DIRECTIONS: What is the number of lines in the data that contain "constructor"? Respond with nothing else.

********

Lemma inflate_runs_size fuel : ∀ g l,
  GuestMemory.size_bytes (inflate_runs os held fuel g l).2 = GuestMemory.size_bytes g.
Proof.
  induction fuel as [|fuel IH]; intros g [|s l]; try done. cbn [inflate_runs].
  destruct (take_run s l) as [e l']. pose proof (discard_range_size g (s * PAGE_SIZE) ((e - s + 1) * PAGE_SIZE)) as Hd.
  destruct (GuestMemory.discard_range _ _ _ _ _) as [[] g'] eqn:E; simpl in Hd; [by rewrite IH|done].
Qed.

Lemma balloon_handler_size i w h r wr :
  GuestMemory.size_bytes (balloon_handler os held i w h r wr).1.2.1 = GuestMemory.size_bytes h.1.
Proof.
  destruct h as [g c]. unfold balloon_handler. destruct (parse_pfns _ _ _) as [pfns|]; [|done].
  destruct (i =? QUEUE_INFLATE); [|by destruct (i =? QUEUE_DEFLATE)]. unfold inflate.
  match goal with |- context [inflate_runs os held ?n ?g ?l] => pose proof (inflate_runs_size n g l) as Hs end.
  destruct (inflate_runs _ _ _ _ _) as [ok g']. done.
Qed.

Lemma queue_config_ok (d : VirtioBalloonMmio M) i p :
  balloon_ok size d → processors d !! i = Some (Some p) → processor_ok p.
Proof. intros Hok Hp. apply (Forall_lookup_1 _ _ _ _ (bo_processor _ _ Hok) Hp). Qed.

Lemma trigger_interrupt_ok (d : VirtioBalloonMmio M) k : balloon_ok size d → balloon_ok size (trigger_interrupt d k).
Proof. intros []. by split. Qed.

Lemma notify_ok d i :
  balloon_ok size d → 0 ≤ i → ∃ k d', process_queue os held d i = Some (k, d') ∧ balloon_ok size d'.
Proof.
  intros Hok Hi. unfold process_queue. destruct (Z.of_nat QUEUE_COUNT <=? i) eqn:Ei; [eauto|]. bool_to_prop.
  destruct (match queues d !! Z.to_nat i with Some q => queue_config q | None => None end) as [c|]; [|eauto].
  assert (Z.to_nat i < length (processors d))%nat as Hlt by (rewrite (bo_processors _ _ Hok); lia).
  destruct (lookup_lt_is_Some_2 _ _ Hlt) as [slot Hslot]. rewrite Hslot.
  set (p0 := update_config _ c).
  assert (processor_ok p0) as Hp0.
  { apply update_config_ok. destruct slot as [p|]; [by eapply queue_config_ok|].
    split_and!; try done; unfold in_u16, U16_MAX; simpl; lia. }
  set (P := fun h : GuestMemory.t M * Counters => GuestMemory.size_bytes h.1 = size).
  assert (∀ w h r wr, P h → P (balloon_handler os held i w h r wr).1.2) as HP.
  { intros w h r wr Hh. unfold P. by rewrite balloon_handler_size. }
  destruct (descriptors_total (balloon_handler os held i) P HP p0
    (mkWorld (GuestMemory.inner (memory d)) (Some (GuestMemory.host_dirty (memory d))))
    (memory d, mkCounters (inflate_pages d) (deflate_pages d) (rejected_pfns d)) Hp0 ltac:(apply Hok))
    as (p' & w' & [g' c'] & k & Hx & Hp' & Hg' & Hk).
  rewrite Hx. eexists _, _. split; [done|].
  match goal with |- balloon_ok _ (if _ then trigger_interrupt ?x _ else _) => assert (balloon_ok size x) as Hd1 end.
  { destruct Hok. split; try done.
    - cbn. by rewrite length_insert.
    - cbn. apply Forall_insert; done. }
  case_match; [by apply trigger_interrupt_ok|done].
Qed.
(* ===== verification/VsockPacket.v ===== *)
(** * vsock packets ([virtio/vsock.rs], the packet types)

    The header of the virtio socket device, the packet that carries it, and
    their encoding on the queues. *)

From S2P Require Import Prelude Layout.

Definition VSOCK_HOST_CID : Z := 2.
Definition VSOCK_HEADER_LEN : Z := 44.
Definition MAX_PACKET_BYTES : Z := 64 * 1024.
Definition DEFAULT_BUF_ALLOC : Z := 256 * 1024.

Module packet_type.
Definition STREAM : Z := 1.
End packet_type.

Module op.
Definition INVALID : Z := 0.
Definition REQUEST : Z := 1.
Definition RESPONSE : Z := 2.
Definition RST : Z := 3.
Definition SHUTDOWN : Z := 4.
Definition RW : Z := 5.
Definition CREDIT_UPDATE : Z := 6.
Definition CREDIT_REQUEST : Z := 7.
End op.

Module shutdown_flags.
Definition RCV : Z := 1.
Definition SEND : Z := 2.
End shutdown_flags.

Record VsockPacketHeader := mkVsockHeader {
  h_src_cid : Z;
  h_dst_cid : Z;
  h_src_port : Z;
  h_dst_port : Z;
  h_len : Z;
  h_type_ : Z;
  h_op : Z;
  h_flags : Z;
  h_buf_alloc : Z;
  h_fwd_cnt : Z;
}.

#[export] Instance vsock_header_eq_dec : EqDecision VsockPacketHeader.
Proof. solve_decision. Defined.

Definition header_from_bytes (buf : list Z) : option VsockPacketHeader :=
  if Z.of_nat (length buf) <? VSOCK_HEADER_LEN then None
  else Some (mkVsockHeader
    (le_decode (slice 0 8 buf)) (le_decode (slice 8 8 buf))
    (le_decode (slice 16 4 buf)) (le_decode (slice 20 4 buf)) (le_decode (slice 24 4 buf))
    (le_decode (slice 28 2 buf)) (le_decode (slice 30 2 buf))
    (le_decode (slice 32 4 buf)) (le_decode (slice 36 4 buf)) (le_decode (slice 40 4 buf))).

(** The array is filled field by field from its start. *)
Definition header_to_bytes (h : VsockPacketHeader) : list Z :=
  le_encode 8 (h_src_cid h) ++ le_encode 8 (h_dst_cid h) ++
  le_encode 4 (h_src_port h) ++ le_encode 4 (h_dst_port h) ++ le_encode 4 (h_len h) ++
  le_encode 2 (h_type_ h) ++ le_encode 2 (h_op h) ++
  le_encode 4 (h_flags h) ++ le_encode 4 (h_buf_alloc h) ++ le_encode 4 (h_fwd_cnt h).

Definition set_len (h : VsockPacketHeader) (n : Z) : VsockPacketHeader :=
  mkVsockHeader (h_src_cid h) (h_dst_cid h) (h_src_port h) (h_dst_port h) n (h_type_ h) (h_op h)
    (h_flags h) (h_buf_alloc h) (h_fwd_cnt h).

Record VsockPacket := mkPacket {
  header : VsockPacketHeader;
  data : list Z;
}.

(** [data.len() as u32]. *)
Definition data_len (bs : list Z) : Z := as_u32 (Z.of_nat (length bs)).

Definition packet_new (h : VsockPacketHeader) (bs : list Z) : VsockPacket :=
  mkPacket (set_len h (data_len bs)) bs.

Definition packet_from_bytes (buf : list Z) : option VsockPacket :=
  let?o h := header_from_bytes buf in
  let?o packet_len := u64_checked_add VSOCK_HEADER_LEN (h_len h) in
  if (MAX_PACKET_BYTES <? h_len h) || (Z.of_nat (length buf) <? packet_len) then None
  else Some (mkPacket h (slice 44 (Z.to_nat (h_len h)) buf)).

Definition packet_to_bytes (p : VsockPacket) : list Z :=
  header_to_bytes (set_len (header p) (data_len (data p))) ++ data p.

(** ** What the packets may be *)

Definition header_fields (h : VsockPacketHeader) : list (nat * Z) :=
  [(8%nat, h_src_cid h); (8%nat, h_dst_cid h); (4%nat, h_src_port h); (4%nat, h_dst_port h);
   (4%nat, h_len h); (2%nat, h_type_ h); (2%nat, h_op h); (4%nat, h_flags h);
   (4%nat, h_buf_alloc h); (4%nat, h_fwd_cnt h)].

(** The fields fit, and the length field is the length of the data. *)
Definition packet_ok (p : VsockPacket) : Prop :=
  Forall field_ok (header_fields (header p)) ∧ Forall is_byte (data p) ∧
  h_len (header p) = Z.of_nat (length (data p)) ∧ Z.of_nat (length (data p)) ≤ MAX_PACKET_BYTES.

(** ** Encoding and decoding *)
Section codec.

Lemma header_to_bytes_fields h : header_to_bytes h = encode_fields (header_fields h).
Proof. reflexivity. Qed.

Lemma length_header_to_bytes h : length (header_to_bytes h) = 44%nat.
Proof. by rewrite header_to_bytes_fields, length_encode_fields. Qed.

Lemma header_to_bytes_bytes h : Forall is_byte (header_to_bytes h).
Proof. rewrite header_to_bytes_fields. auto with tarit. Qed.

Lemma header_from_bytes_fields buf h :
  header_from_bytes buf = Some h ↔
  (44 ≤ length buf)%nat ∧ (header_fields h).*2 = decode_fields (header_fields h).*1 buf.
Proof.
  unfold header_from_bytes, VSOCK_HEADER_LEN, slice. cbn [header_fields fmap list_fmap fst snd decode_fields].
  rewrite !drop_drop, drop_0. cbn [Nat.add].
  destruct (Z.of_nat (length buf) <? 44) eqn:E; bool_to_prop.
  { split; [done|]. lia. }
  split.
  - intros [= <-]. split; [lia|done].
  - intros [_ Hf]. f_equal. destruct h. simpl in Hf. by simplify_eq.
Qed.

Lemma header_decode_encode_bytes h rest :
  Forall field_ok (header_fields h) → header_from_bytes (header_to_bytes h ++ rest) = Some h.
Proof.
  intros Hf. apply header_from_bytes_fields. rewrite length_app, length_header_to_bytes. split; [lia|].
  by rewrite header_to_bytes_fields, decode_encode_fields.
Qed.

Lemma header_encode_decode_bytes buf h :
  Forall is_byte buf → header_from_bytes buf = Some h →
  header_to_bytes h = take 44 buf ∧ Forall field_ok (header_fields h).
Proof.
  intros Hb [Hl Hd]%header_from_bytes_fields.
  assert (sum_list (header_fields h).*1 = 44%nat) as Hs by done.
  destruct (encode_decode_fields (header_fields h).*1 buf Hb) as [He Hf]; [lia|].
  rewrite Hs in He. rewrite <- Hd, zip_fst_snd in He, Hf. by rewrite header_to_bytes_fields.
Qed.

Lemma set_len_id h : set_len h (h_len h) = h.
Proof. by destruct h. Qed.

Lemma length_packet_to_bytes p : length (packet_to_bytes p) = (44 + length (data p))%nat.
Proof. unfold packet_to_bytes. by rewrite length_app, length_header_to_bytes. Qed.

Lemma packet_ok_len p : packet_ok p → set_len (header p) (data_len (data p)) = header p.
Proof.
  intros (_ & _ & Hl & Hm). unfold data_len, as_u32, MAX_PACKET_BYTES in *.
  rewrite Z.mod_small by lia. by rewrite <- Hl, set_len_id.
Qed.

End codec.

(** The packet codec is exact: a buffer decodes to a packet precisely when
    it starts with the encoding of that packet, the packet's fields fit and
    its length field is the length of its data, at most 64 KiB. *)
Theorem packet_codec_exact buf p :
  Forall is_byte buf →
  packet_from_bytes buf = Some p ↔ packet_ok p ∧ ∃ rest, buf = packet_to_bytes p ++ rest.
Proof.
  intros Hb. unfold packet_from_bytes. split.
  - destruct (header_from_bytes buf) as [h|] eqn:Eh; [|done].
    destruct (header_encode_decode_bytes _ _ Hb Eh) as [He Hf].
    destruct (u64_checked_add _ _) as [n|] eqn:En; [|done].
    apply u64_checked_add_Some in En as [-> _]. unfold VSOCK_HEADER_LEN.
    case_goal; [done|]. bool_to_prop. intros [= <-].
    assert (0 ≤ h_len h) as Hn.
    { rewrite Forall_forall in Hf. apply (Hf (4%nat, h_len h)). cbn. set_solver. }
    assert (packet_ok (mkPacket h (slice 44 (Z.to_nat (h_len h)) buf))) as Hok.
    { split_and!; cbn [header data]; [done|auto with tarit|..]; rewrite length_slice by lia; lia. }
    split; [done|]. exists (drop (44 + Z.to_nat (h_len h)) buf).
    unfold packet_to_bytes. rewrite packet_ok_len by done. cbn [header data].
    rewrite He, <- app_assoc. unfold slice. rewrite <- drop_drop, take_drop. by rewrite take_drop.
  - intros [Hok [rest ->]]. pose proof Hok as (Hf & _ & Hl & Hm). unfold packet_to_bytes.
    rewrite (packet_ok_len _ Hok), <- app_assoc, header_decode_encode_bytes by done.
    unfold MAX_PACKET_BYTES in *.
    rewrite (proj2 (u64_checked_add_Some _ _ _)) by (split; [done|unfold VSOCK_HEADER_LEN, U64_MAX; lia]).
    unfold VSOCK_HEADER_LEN. rewrite !length_app, length_header_to_bytes.
    rewrite (proj2 (Z.ltb_ge _ (h_len _))), (proj2 (Z.ltb_ge _ _)) by lia. cbn [orb].
    rewrite slice_app_r by (rewrite length_header_to_bytes; lia). rewrite length_header_to_bytes.
    cbn [Nat.sub]. rewrite Hl, Nat2Z.id, slice_exact by done. by destruct p.
Qed.

(** A one-byte RW packet with a byte behind it. *)
Definition example_header : VsockPacketHeader := mkVsockHeader 3 2 1024 52 1 1 5 0 262144 0.
Definition example_packet : VsockPacket := mkPacket example_header [65].

Lemma packet_codec_exact_witness :
  packet_from_bytes (packet_to_bytes example_packet ++ [9]) = Some example_packet.
Proof.
  apply (packet_codec_exact (packet_to_bytes example_packet ++ [9]) example_packet).
  - apply Forall_app. split; [|repeat constructor; done].
    apply Forall_app. split; [apply header_to_bytes_bytes|repeat constructor; done].
  - split; [|by exists [9]]. split_and!; try done; repeat constructor; done.
Defined.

********

TASK OUTPUT: 3